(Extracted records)
***

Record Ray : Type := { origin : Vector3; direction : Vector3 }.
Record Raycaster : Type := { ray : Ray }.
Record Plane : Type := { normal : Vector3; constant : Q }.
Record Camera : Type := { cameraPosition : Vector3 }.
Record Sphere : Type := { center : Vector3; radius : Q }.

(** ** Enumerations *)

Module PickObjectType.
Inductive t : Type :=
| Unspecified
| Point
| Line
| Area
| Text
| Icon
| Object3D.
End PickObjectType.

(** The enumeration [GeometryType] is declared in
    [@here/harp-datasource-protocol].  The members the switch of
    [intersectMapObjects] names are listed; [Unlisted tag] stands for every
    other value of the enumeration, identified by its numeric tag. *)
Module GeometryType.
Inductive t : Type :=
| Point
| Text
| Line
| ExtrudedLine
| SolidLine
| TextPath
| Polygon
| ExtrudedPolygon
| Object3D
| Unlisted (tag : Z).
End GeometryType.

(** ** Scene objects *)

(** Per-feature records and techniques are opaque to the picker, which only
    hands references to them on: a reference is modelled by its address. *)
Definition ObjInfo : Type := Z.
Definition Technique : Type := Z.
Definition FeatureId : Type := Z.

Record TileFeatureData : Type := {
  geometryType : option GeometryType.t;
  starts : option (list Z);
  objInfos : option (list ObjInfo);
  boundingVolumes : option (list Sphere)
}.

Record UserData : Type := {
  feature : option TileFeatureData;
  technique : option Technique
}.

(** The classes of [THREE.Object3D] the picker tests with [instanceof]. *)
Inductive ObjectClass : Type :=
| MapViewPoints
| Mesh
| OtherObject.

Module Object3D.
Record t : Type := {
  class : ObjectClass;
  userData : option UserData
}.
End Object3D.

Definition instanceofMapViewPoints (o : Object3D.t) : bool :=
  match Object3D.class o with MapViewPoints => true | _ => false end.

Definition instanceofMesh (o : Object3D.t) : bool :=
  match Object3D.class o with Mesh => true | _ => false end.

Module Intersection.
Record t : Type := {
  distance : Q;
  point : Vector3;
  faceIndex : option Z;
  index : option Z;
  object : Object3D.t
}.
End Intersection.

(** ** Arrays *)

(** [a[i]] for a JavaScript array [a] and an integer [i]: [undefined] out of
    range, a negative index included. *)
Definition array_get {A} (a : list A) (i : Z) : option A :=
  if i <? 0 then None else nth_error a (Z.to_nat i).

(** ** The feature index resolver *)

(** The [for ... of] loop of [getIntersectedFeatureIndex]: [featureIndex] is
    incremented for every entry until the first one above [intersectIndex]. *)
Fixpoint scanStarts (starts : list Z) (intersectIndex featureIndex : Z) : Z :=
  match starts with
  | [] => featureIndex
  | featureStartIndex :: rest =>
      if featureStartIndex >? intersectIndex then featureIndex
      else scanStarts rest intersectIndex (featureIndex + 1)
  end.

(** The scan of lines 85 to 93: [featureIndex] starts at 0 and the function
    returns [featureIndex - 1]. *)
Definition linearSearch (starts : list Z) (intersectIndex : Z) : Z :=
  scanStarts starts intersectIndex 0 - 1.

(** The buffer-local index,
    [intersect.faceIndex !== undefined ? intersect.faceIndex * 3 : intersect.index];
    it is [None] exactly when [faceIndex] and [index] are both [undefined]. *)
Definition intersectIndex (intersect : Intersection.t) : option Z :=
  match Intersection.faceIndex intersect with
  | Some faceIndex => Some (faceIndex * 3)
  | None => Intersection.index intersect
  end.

***

Problem to work on - Nothing but the lines from the one containing "Definition intersectIndex (intersect" to the end of the entries belongs in the answer, and each must match exactly.

Exercise answer -
Definition intersectIndex (intersect : Intersection.t) : option Z :=
  match Intersection.faceIndex intersect with
  | Some faceIndex => Some (faceIndex * 3)
  | None => Intersection.index intersect
  end.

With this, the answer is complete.